この冬に37歳になったけれど彼は十も若く見えた。背があまり高くなく、華奢で、細い首がまるで少年のようだった。意識している訳ではないけれど丸首のシャツを好んで着るせいかその細い首は彼のチャームポイントのようによく目立った。仕事柄派手そうに見えるけれど自分ではそうは思わない。ごく普通に、地道に「仕事」をしているだけの男だ。

あの日も打合せの時間に十分間に合うように家を出て新宿駅に着いた時に電話が鳴った。事務所からの電話で打合せが急遽変更になったという。夜の仕事までぽっかり空いた時間をどうしようか。こんな時いつもなら本屋へ行くのだが、その日は熱帯魚の餌を切らしたことを急に思い出して、駅からつながったデパートのアクアコーナーへと向かった。

デパートの屋上に隣接したアクアコーナーで熱帯魚の餌を買うと、春がそう遠くない風が彼を誘った。いつもなら足を向けることなんかないデパートの屋上。そうだ、あの瞬間、暗いアクアコーナーから柔らかい光の溢れる屋上へと踏み入れたあの時の一歩だ。

こんなことに、なっちゃったんだろうなぁ・・・

と湖山はもう一度思った。

そういえばあの時の打合せはこの撮影の打合せだったのだ。最近一日に何度も何度も繰り返す記憶の再生。擦り切れてしまわないだろうか、と不安になるくらいに。でも現場に入った瞬間から彼はもうそのことを思い出すことはなかった。行程表を睨みながらもくもくと写真を撮り続ける。湖山がカメラマンになってから三人目の今のアシスタントは、淡々と仕事をする彼の傍で若者らしい楽しい気の使い方をするいい子だった。きっといいカメラマンになる。自分がアシスタントをやっていた時はもっと余裕がなかったなあと思う。

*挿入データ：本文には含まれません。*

Lemma directed_pends p tid x s : wf_proc p -> directed_bits p tid = Some x -> Z.testbit x (s - 1) = true -> pends p s.
Proof.
  intros H Hd Hs. unfold directed_bits in Hd. destruct (p_pid p =? tid); [simplify_eq; right; by left|]. unfold get_thread in Hd.
  destruct (List.find _ _) as [t|] eqn:E; [|done]. simpl in Hd. simplify_eq. apply List.find_some in E as [Hin _]. right; right. by exists t.
Qed.

(** A process with no more pending signals, the same masks and the same
    state, in which every signal that is pending and not ignored was not
    ignored before. *)
Lemma interrupts_sub p p' tid : wf_proc p -> wf_proc p' -> p_pid p' = p_pid p ->
  p_state p' = p_state p \/ p_state p' = Stopped \/ is_over p' = true -> blocked (p_signals p') = blocked (p_signals p) ->
  subset (shared_bits p') (shared_bits p) -> subset (thread_bits (p_main p')) (thread_bits (p_main p)) ->
  Forall2 thread_le (p_threads p) (p_threads p') -> (forall s, valid s -> pends p' s -> is_ignored p' s = false -> is_ignored p s = false) ->
  interrupts p' tid = true -> interrupts p tid = true.
Proof.
  intros H H' E1 E2 E4 E5 E6 E7 Hact. unfold interrupts. rewrite !andb_true_iff.
  intros [Hl Ht]. apply targets_spec in Ht as (Hst & x & s & Hd & Hv & Hb & Hi & Hs); [|done].
  assert (Hsame : p_state p' = p_state p).
  { destruct E2 as [?|[?|Ho]]; [done|done|]. exfalso. clear - Hl Ho. unfold is_live_explicit_tid, is_running_or_stopped, is_over in *.
    destruct (p_state p'); try done; by rewrite !andb_false_r in Hl. }
  pose proof (threads_le_get p p' tid E7) as Hg.
  assert (Hlive : forall t, is_live_explicit_tid p' t = is_live_explicit_tid p t).
  { intros t. unfold is_live_explicit_tid, is_running_or_stopped. rewrite E1, Hsame.
    pose proof (threads_le_get p p' t E7) as Hgt. by destruct (get_thread p t), (get_thread p' t). }
  split; [by rewrite <- Hlive|]. apply targets_spec; [done|]. split; [by rewrite <- Hsame|].
  assert (Hblk : blocked_for p' tid = blocked_for p tid).
  { unfold blocked_for, is_main_thread. rewrite E1, E4. destruct (_ || _); [done|]. by destruct (get_thread p tid), (get_thread p' tid); try destruct Hg. }
  assert (Hpick : pick_thread_for_shared_signal p' s = pick_thread_for_shared_signal p s).
  { unfold pick_thread_for_shared_signal. rewrite E1, Hlive, E4. destruct (_ || _); [done|].
    destruct (negb (has_bit _ _)); [done|]. by apply find_le. }
  assert (exists y, directed_bits p tid = Some y /\ subset x y) as (y & Hy & Hsub).
  { unfold directed_bits in *. rewrite E1 in Hd. destruct (p_pid p =? tid); [simplify_eq; by eexists|].
    destruct (get_thread p tid), (get_thread p' tid); try done. cbn in *. simplify_eq. destruct Hg. by eexists. }
  assert (pends p' s) as Hpend by (destruct Hs as [Hs|[Hs _]]; [by eapply directed_pends|by left]).
  exists y, s. rewrite <- Hblk, <- Hpick. split_and!; auto. destruct Hs as [Hs|[Hs Hp]]; [left; auto | right; auto].
Qed.

Lemma interrupts_le p p' tid : wf_proc p -> wf_proc p' -> proc_le p p' -> interrupts p' tid = true -> interrupts p tid = true.
Proof.
  intros H H' [E1 E2 E3 E4 E5 E6 E7]. apply interrupts_sub; auto. intros s _ _. by rewrite (is_ignored_eq p p').
Qed.

(** *** What each kind of change keeps *)

Lemma subset_mask64 x y : subset x y -> mask64 y -> mask64 x.
Proof.
  intros Hs [Hy Hb]. split; [|intros i Hi; by apply Hb, Hs].
  apply Z.bits_iff_nonneg_ex. exists 64. intros m Hm. destruct (Z.testbit x m) eqn:E; [|done].
  apply Hs, Hb in E. lia.
Qed.

Lemma subset_ldiff x y : subset (Z.ldiff x y) x.
Proof. intros j. rewrite Z.ldiff_spec. by intros [? _]%andb_true_iff. Qed.

Lemma clear_if_gone_sub pd s : subset (pending (clear_if_gone pd s)) (pending pd).
Proof. unfold clear_if_gone. destruct (existsb _ _); [done|]. apply subset_ldiff. Qed.
Lemma consume_sub pd s : subset (pending (fst (consume_pending_info pd s))) (pending pd).
Proof.
  unfold consume_pending_info. destruct (_ || _); [done|].
  destruct (position _ _); cbn [fst]; apply (clear_if_gone_sub (mkPending (pending pd) _)).
Qed.
Lemma remove_timer_sub pd i : subset (pending (fst (remove_timer_info pd i))) (pending pd).
Proof.
  unfold remove_timer_info. destruct (List.find _ _); [|done]. cbn [fst]. apply (clear_if_gone_sub (mkPending (pending pd) _)).
Qed.
Lemma clear_signal_sub pd s : subset (pending (clear_signal pd s)) (pending pd).
Proof. unfold clear_signal. destruct (is_valid s); [apply subset_ldiff|done]. Qed.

予定よりもほんの少し遅くなったけれど、大幅には遅れなかった。こういう時間の読み方がうまいところも湖山が売れるカメラマンである理由のひとつかもしれない。機材を一つ一つ丁寧にしまいながらアシスタントの様子を伺うように声を掛けた。

「ねー、大沢くんさぁ、焼肉、食いたくない?」

「おぉー、イイっすねえ」

男兄弟で育ったせいなのか、付き合っている子がいる時でも、男友達や仕事仲間とご飯を食べる方が好きだ。もちろん女の子とご飯を食べるのも楽しい。でも、それよりも男友達と女の子の話やら仕事の話やらバカ話をして食べて飲んで、じゃーなー!と手を振ると、今日も一日頑張れた、俺、仕事頑張った、と自分を褒めてやりたくなる。女の子が相手だとなぜなのかあまりそう手放しになれなかった。もう37歳なのにな。こんなんだから結婚できねーんだよな!ショボン。焼肉食いたさに手が早くなったアシスタントの手元を見つめながら自分にひとつダメ出しをした。